Music


Music is a universal language that embodies one of the highest forms of creativity. It is an immersive sonic and social phenomenon that is at once both physical and emotional. Communication takes place through the processes of musical creation, performance and response (processes which are by no means discrete from each other), and music carries multiple meanings, communal and individual, intentional and unpredictable. People turn to music every day throughout their lives to create a sense of identity, to connect with others and to express, reflect and change their emotions. Music is a pervasive feature of life. Music engagement both underpins and accompanies many of our day-to-day activities from our earliest years as well as marking the significant moments of individual and collective life.

 

Using the National Curriculum documents for Music as well as those regarding the EYFS and Development Matters levels, Drumbeat School has found common and universal aims, which have been incorporated to suit the needs, abilities and attainments of our pupils in a developmentally appropriate as well as progressive curriculum, which builds upon prior skills and knowledge as well as additions to their creative expressions.

A high-quality music education should engage and inspire pupils to develop a love of music and their talent as musicians, and so increase their self-confidence, creativity and sense of achievement.

As pupils progress, they should develop a critical engagement with music, allowing them to compose and to listen with discrimination to a variety of musical genres.

From the very start of school-life at Drumbeat, pupils are engaged in songs, which support their transitions around the school. By linking the songs with certain areas of the school or transitions to specific lessons, the pupils become familiar with their routines. This assists the students with regulating their emotions during transition periods. Songs and music are further used to develop pupil understanding of educational concepts, such as numbers and letters.

Music is developed within an exploratory platform, to include discrete lessons, where specific skills are taught and where expression of emotions and feelings can be explored through the use of both tuned and untuned instruments as well as everyday sounds pupils would be familiar with.

As pupils develop these skills throughout their Drumbeat life, their involvement in more specific areas of music can be seen; a choir at Downham and a rock band at Brockley, the use of music as a therapy and intervention as well as part of a pupil’s own developmental engagement.

School performances, such as weekly assemblies as well as specific shows at specific times of the year, support the use of music and the involvement of as many pupils as possible, in whatever capacity they are able to attend. Individual as well as small group lessons in specific instruments are also offered, specifically the recorder, drums and the ukulele. These skills are developed through the key stages.

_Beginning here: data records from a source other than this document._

(* ===== verification/Migrations.v ===== *)
(** What the open of a database does to an old one (src/db.rs): the
    migrations, and the repairs of the search index. *)

From S2P Require Import Prelude.
From S2P Require Import Model.
From S2P Require Import Crates.
From S2P Require Import Medium.
From S2P Require Import Store.
From S2P Require Import Search.
From S2P Require Import Catalog.
From S2P Require Import Feeds.

(** The schema migrations (src/db.rs): the runner, which gives each script the
    version of its place in the list, and what a start finds recorded.

    SQLite runs a script, with foreign keys on or off, on the rest of the
    database, of the type [S]: the class [Sqlite]. No script writes
    [schema_migrations]. The scripts are the files of src/migrations, here an
    argument. *)

Class Sqlite (S : Type) : Type := {
  (** [execute_batch] of a script. *)
  exec_script : bool → string → S → result DbError S;
  (** Whether [PRAGMA foreign_key_check] gives a row. *)
  fk_violation : S → bool
}.

Definition FOREIGN_KEYS_OFF_MARKER : string := "-- stophammer: foreign_keys=off".

(** [str::lines().next()]: [None] of the empty text, and no line ending. *)
Fixpoint line_before (s : string) : string :=
  match s with
  | EmptyString => EmptyString
  | String a r =>
      if Ascii.eqb a "010" then EmptyString
      else if Ascii.eqb a "013" && starts_with r (String "010" "") then EmptyString
      else String a (line_before r)
  end.

Definition first_line (s : string) : option string :=
  if str_is_empty s then None else Some (line_before s).

Definition needs_foreign_keys_off (sql : string) : bool :=
  first_line sql == Some FOREIGN_KEYS_OFF_MARKER.

(** ** The connection *)

(** [schema] is what the scripts work on; [applied] the rows of
    [schema_migrations], [None] when there is no such table. *)
Module Conn.
Record Conn (S : Type) : Type := mk {
  schema : S;
  applied : option (gmap Z Z);
  foreign_keys : bool
}.
#[global] Arguments mk {S}.
#[global] Arguments schema {S}.
#[global] Arguments applied {S}.
#[global] Arguments foreign_keys {S}.
End Conn.
Abbreviation Conn := Conn.Conn.

(** [SELECT COALESCE(MAX(version), 0)]. *)
Definition max_version (m : gmap Z Z) : Z :=
  match fst <$> map_to_list m with
  | [] => 0
  | v :: vs => foldr Z.max v vs
  end.

Section migrations.
Context {S : Type} `{Sqlite S}.

Definition recorded_migration_version (conn : Conn S) : Z :=
  match Conn.applied conn with
  | None => 0
  | Some m => max_version m
  end.

Definition migrations_can_advance (recorded_version : Z) (total : nat) : bool :=
  recorded_version <=? Z.of_nat total.

Definition set_foreign_keys (on : bool) (conn : Conn S) : Conn S :=
  Conn.mk (Conn.schema conn) (Conn.applied conn) on.

(** An error leaves the connection as it was: the transaction rolls back. *)
Definition run_one_migration (now : Z) (conn : Conn S) (sql : string) (version : Z)
    (needs_foreign_keys_off : bool) : Conn S * result DbError unit :=
  match exec_script (Conn.foreign_keys conn) sql (Conn.schema conn) with
  | Err e => (conn, Err e)
  | Ok s =>
      if needs_foreign_keys_off && fk_violation s
      then (conn, Err (Other ("migration " ++ pretty version
              ++ " left a foreign key violation with foreign keys off; rolled back")))
      else
        match Conn.applied conn with
        | None => (conn, Err (Other "no such table: schema_migrations"))
        | Some m =>
            if is_some (m !! version) then (conn, Err (Rusqlite Unique))
            else (Conn.mk s (Some (<[version := now]> m)) (Conn.foreign_keys conn), Ok tt)
        end
  end.

(** One round of the loop. *)
Definition migrate (now : Z) (conn : Conn S) (sql : string) (version : Z) :
    Conn S * result DbError unit :=
  let off := needs_foreign_keys_off sql in
  let conn := if off then set_foreign_keys false conn else conn in
  let '(conn, r) := run_one_migration now conn sql version off in
  (if off then set_foreign_keys true conn else conn, r).

(** The loop, from the script with the version [version]. *)
Fixpoint migrate_all (now current : Z) (conn : Conn S) (version : Z) (migrations : list string) :
    Conn S * result DbError unit :=
  match migrations with
  | [] => (conn, Ok tt)
  | sql :: migrations =>
      if version <=? current then migrate_all now current conn (version + 1) migrations
      else
        match migrate now conn sql version with
        | (conn, Err e) => (conn, Err e)
        | (conn, Ok _) => migrate_all now current conn (version + 1) migrations
        end
  end.

Definition with_version_table (conn : Conn S) : Conn S :=
  Conn.mk (Conn.schema conn) (Some (unwrap_or ∅ (Conn.applied conn))) (Conn.foreign_keys conn).

(** [run_migrations], which also logs when [migrations_can_advance] is false. *)
Definition run_migrations (migrations : list string) (now : Z) (conn : Conn S) :
    Conn S * result DbError unit :=
  let conn := with_version_table conn in
  migrate_all now (recorded_migration_version conn) conn 1 migrations.
End migrations.

(** The repairs of the search index at the start of a node (src/db.rs,
    [try_open_db]): the three [ensure_search_index_*] functions, which fill the
    index from the feeds and the tracks of the database.

    The table [search_index] of an old node has another definition; whether it
    has is an argument, and its rows are dropped with it. The other repairs of
    [try_open_db] change the schema, or fill columns that are derived here. *)

(** [SELECT feed_guid FROM feeds]. *)
Definition feed_guids (db : Db) : list string := fst <$> map_to_list (feeds db).

(** [EXISTS(SELECT 1 FROM ..)] of the entities. *)
Definition has_entity (keep : string * string → bool) (db : Db) : bool :=
  existsb (λ e, keep e.2) (map_to_list (search_entities db)).

(** [entity_type = 'track'], and an id that does not begin as the JSON text of
    a pair does, with a bracket and a quotation mark. *)
Definition bare_track (e : string * string) : bool :=
  (e.1 =s "track") && negb (starts_with e.2 (String "[" (String "034" ""))).

Section repairs.
Context `{Crates}.

Definition clear_index : DB unit :=
  execute (λ db, set_search_entities ∅ (set_search_index ∅ db)).

(** [DELETE FROM entity_quality WHERE ..] of the bare tracks. *)
Definition delete_stale_quality : DB unit :=
  execute (λ db, set_entity_quality (filter (λ '(key, _), bare_track key = false) (entity_quality db)) db).

Definition fill_index (now : Z) : DB unit :=
  guids ← query feed_guids;
  for_each (sync_source_read_models_for_feed now) guids.

Definition ensure_search_index_text_columns (now : Z) (has_old_definition : bool) : DB unit :=
  needs_fill ← query (λ db,
    negb (has_entity (λ _, true) db) && (0 <? length (feed_guids db))%nat);
  if negb has_old_definition && negb needs_fill then mret tt
  else transaction (_ ← clear_index; fill_index now).

Definition ensure_search_index_track_identity (now : Z) : DB unit :=
  has_bare_track_rows ← query (has_entity bare_track);
  if negb has_bare_track_rows then mret tt
  else transaction (_ ← clear_index; _ ← delete_stale_quality; fill_index now).

(** [lower(raw_medium) = 'publisher'], and no entity of the feed. *)
Definition missing_publisher_feeds (db : Db) : list string :=
  fst <$>
    List.filter (λ '(guid, row), is_publisher (Feed.raw_medium (FeedRow.feed row))
      && negb (has_entity (λ e, (e.1 =s "publisher") && (e.2 =s guid)) db))
      (map_to_list (feeds db)).

Definition ensure_search_index_publisher_feeds (now : Z) : DB unit :=
  missing ← query missing_publisher_feeds;
  if (length missing =? 0)%nat then mret tt
  else transaction (for_each (sync_source_read_models_for_feed now) missing).

(** The repairs of the index, in the order of [try_open_db]. *)
Definition ensure_search_index (now : Z) (has_old_definition : bool) : DB unit :=
  _ ← ensure_search_index_text_columns now has_old_definition;
  _ ← ensure_search_index_track_identity now;
  ensure_search_index_publisher_feeds now.
End repairs.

Therefore, the Drumbeat curriculum for music aims to ensure that all pupils have the opportunity to:

  •          Perform, listen to and respond to a wide variety of music (including sounds)
  •          Sing and create music with others
  •          To learn to play on a musical instrument
  •          Use technology to create music
  •          Understand and explore how music is created, produced and communicated; through the inter-related dimensions of pitch, duration, dynamics, tempo, timbre, texture, structure and appropriate musical notations.

Within these areas, pupils at Drumbeat will have the opportunity to progress in terms of four learning areas:

  •          Playing/performing
  •          Listening/responding
  •          Making/composing
  •          Appraising/evaluating

Music is a very creative and responsive area of the curriculum and we encourage each pupil to engage and develop from their own viewpoint and level of understanding, where skills and further concepts can be further built upon and expanded.